→ THE PROBLEM
Search the data for "Hreq". Each line containing it is to be copied.

→ SUPPLIED MATERIAL
-=-=-=-=-
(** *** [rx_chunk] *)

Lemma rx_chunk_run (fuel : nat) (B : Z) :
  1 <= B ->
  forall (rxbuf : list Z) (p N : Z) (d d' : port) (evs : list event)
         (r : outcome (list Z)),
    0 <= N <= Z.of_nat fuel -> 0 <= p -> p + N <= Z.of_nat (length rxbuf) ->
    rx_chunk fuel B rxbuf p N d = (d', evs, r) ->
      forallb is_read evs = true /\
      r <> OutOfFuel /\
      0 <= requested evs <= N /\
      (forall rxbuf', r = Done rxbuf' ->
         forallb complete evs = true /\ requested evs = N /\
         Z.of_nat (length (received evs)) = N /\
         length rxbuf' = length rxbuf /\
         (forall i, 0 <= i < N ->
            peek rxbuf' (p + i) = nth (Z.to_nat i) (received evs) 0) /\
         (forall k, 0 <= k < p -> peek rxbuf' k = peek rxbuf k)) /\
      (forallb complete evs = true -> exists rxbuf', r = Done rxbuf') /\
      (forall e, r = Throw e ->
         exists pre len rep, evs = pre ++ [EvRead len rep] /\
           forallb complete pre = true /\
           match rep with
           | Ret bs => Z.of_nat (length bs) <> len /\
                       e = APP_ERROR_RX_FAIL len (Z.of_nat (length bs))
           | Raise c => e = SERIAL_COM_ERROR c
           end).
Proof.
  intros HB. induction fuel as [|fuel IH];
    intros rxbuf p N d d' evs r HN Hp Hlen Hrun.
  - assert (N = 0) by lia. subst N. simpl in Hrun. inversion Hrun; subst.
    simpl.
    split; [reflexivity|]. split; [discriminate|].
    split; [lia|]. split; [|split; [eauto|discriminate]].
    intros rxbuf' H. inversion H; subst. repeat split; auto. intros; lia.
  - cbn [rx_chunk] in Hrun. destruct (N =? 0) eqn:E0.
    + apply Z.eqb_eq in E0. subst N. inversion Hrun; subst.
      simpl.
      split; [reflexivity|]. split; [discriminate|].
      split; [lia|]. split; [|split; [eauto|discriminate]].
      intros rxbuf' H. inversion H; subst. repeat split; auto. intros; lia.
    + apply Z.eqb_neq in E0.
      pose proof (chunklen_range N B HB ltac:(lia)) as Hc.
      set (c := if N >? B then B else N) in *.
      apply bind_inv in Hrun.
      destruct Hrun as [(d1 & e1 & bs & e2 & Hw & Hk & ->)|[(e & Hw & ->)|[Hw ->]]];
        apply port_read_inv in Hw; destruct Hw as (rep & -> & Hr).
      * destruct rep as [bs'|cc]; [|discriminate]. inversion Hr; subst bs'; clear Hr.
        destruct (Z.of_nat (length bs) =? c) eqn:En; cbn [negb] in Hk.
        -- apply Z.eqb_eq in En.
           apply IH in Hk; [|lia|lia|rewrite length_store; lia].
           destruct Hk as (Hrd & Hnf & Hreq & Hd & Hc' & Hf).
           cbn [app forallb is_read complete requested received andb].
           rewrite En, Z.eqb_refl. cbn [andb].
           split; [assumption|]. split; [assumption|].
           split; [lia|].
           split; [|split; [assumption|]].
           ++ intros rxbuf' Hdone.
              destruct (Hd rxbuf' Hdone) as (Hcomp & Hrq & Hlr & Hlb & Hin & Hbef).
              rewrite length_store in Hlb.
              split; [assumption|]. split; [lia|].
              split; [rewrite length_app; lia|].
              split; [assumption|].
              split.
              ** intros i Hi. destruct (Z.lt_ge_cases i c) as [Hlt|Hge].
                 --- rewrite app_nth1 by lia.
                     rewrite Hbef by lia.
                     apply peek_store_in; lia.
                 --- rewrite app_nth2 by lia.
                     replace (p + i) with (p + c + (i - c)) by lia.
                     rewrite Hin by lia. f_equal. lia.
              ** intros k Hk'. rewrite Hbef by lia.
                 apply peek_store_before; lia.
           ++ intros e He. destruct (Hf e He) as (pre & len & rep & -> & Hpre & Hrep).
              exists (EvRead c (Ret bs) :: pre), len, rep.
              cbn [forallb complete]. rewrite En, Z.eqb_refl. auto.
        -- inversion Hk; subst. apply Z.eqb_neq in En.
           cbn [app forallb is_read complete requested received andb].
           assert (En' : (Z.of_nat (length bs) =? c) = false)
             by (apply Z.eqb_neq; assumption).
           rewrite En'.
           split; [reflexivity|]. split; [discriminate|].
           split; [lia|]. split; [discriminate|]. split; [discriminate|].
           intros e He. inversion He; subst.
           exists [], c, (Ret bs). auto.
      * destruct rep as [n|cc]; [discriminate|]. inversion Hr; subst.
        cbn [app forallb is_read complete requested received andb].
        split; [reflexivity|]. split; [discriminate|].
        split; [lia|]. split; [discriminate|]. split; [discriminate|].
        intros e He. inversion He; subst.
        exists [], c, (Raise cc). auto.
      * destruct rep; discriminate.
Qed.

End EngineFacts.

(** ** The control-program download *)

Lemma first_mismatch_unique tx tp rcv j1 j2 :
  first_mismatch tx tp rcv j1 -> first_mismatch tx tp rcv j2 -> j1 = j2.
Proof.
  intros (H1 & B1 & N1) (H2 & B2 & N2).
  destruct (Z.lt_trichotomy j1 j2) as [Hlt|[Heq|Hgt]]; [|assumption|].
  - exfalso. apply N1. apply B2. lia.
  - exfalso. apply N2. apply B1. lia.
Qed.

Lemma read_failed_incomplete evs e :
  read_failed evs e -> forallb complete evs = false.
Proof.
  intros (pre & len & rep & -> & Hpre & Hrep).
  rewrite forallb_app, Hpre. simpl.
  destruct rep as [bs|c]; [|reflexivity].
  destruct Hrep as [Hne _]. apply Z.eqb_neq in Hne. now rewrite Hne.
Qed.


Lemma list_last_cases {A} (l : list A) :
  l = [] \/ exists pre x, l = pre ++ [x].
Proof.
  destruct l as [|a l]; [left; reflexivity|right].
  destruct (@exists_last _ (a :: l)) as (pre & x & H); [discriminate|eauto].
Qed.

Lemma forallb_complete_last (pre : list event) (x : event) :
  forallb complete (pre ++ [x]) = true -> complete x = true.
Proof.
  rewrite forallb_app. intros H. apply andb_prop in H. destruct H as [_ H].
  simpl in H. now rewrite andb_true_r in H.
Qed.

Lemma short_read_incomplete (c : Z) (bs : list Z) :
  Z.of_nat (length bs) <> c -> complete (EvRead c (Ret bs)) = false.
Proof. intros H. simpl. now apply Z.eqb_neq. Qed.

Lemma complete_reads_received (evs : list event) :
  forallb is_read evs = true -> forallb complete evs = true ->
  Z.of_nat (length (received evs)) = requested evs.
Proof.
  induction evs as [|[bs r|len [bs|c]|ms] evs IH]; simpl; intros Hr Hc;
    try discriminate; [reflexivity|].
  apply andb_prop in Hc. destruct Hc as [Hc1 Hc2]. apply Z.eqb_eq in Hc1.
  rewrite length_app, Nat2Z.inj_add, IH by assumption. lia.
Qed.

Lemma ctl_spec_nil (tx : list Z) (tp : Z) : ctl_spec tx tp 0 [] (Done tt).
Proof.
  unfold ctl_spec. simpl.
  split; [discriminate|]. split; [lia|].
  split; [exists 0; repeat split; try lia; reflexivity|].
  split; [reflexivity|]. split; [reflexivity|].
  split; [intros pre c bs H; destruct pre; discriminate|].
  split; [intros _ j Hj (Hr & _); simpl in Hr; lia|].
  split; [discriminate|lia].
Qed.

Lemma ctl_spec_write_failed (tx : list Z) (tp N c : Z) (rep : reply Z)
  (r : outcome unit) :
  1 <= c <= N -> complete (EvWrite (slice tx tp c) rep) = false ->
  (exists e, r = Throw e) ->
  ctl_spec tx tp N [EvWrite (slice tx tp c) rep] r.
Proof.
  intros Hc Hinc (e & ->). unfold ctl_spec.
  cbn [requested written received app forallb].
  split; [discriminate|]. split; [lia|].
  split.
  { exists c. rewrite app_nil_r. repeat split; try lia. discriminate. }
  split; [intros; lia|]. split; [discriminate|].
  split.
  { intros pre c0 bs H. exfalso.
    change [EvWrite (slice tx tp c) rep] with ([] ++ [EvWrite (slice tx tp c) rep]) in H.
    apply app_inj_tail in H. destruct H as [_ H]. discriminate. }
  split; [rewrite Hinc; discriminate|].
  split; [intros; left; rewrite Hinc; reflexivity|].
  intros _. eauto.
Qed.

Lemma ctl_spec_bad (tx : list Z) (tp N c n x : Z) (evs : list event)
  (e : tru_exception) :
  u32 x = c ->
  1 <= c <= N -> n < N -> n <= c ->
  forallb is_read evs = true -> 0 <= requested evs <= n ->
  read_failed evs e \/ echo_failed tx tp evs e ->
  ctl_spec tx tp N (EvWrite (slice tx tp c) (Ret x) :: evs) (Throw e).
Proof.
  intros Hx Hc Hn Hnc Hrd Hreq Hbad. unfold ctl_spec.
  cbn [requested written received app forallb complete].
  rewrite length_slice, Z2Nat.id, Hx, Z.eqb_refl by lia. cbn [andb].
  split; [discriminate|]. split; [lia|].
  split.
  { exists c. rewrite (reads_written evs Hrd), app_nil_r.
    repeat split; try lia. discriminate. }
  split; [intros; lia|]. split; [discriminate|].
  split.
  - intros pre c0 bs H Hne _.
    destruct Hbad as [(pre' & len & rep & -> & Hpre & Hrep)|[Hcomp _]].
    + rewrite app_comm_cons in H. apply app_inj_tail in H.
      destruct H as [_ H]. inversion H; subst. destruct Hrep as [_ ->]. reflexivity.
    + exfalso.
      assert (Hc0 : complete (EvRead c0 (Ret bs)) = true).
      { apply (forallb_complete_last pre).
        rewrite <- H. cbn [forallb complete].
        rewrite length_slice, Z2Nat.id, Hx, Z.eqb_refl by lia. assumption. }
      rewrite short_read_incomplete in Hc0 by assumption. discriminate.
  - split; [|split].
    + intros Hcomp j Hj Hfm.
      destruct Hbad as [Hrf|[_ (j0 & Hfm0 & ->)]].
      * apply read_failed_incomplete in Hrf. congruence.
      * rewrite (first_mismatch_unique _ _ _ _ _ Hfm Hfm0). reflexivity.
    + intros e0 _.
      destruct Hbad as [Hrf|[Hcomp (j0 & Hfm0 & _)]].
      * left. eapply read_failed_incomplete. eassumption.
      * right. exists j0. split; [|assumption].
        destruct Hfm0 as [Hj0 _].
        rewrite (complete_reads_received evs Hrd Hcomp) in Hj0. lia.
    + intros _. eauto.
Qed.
-=-=-=-=-
→ YOUR SOLUTION
           destruct Hk as (Hrd & Hnf & Hreq & Hd & Hc' & Hf).
  intros Hx Hc Hn Hnc Hrd Hreq Hbad. unfold ctl_spec.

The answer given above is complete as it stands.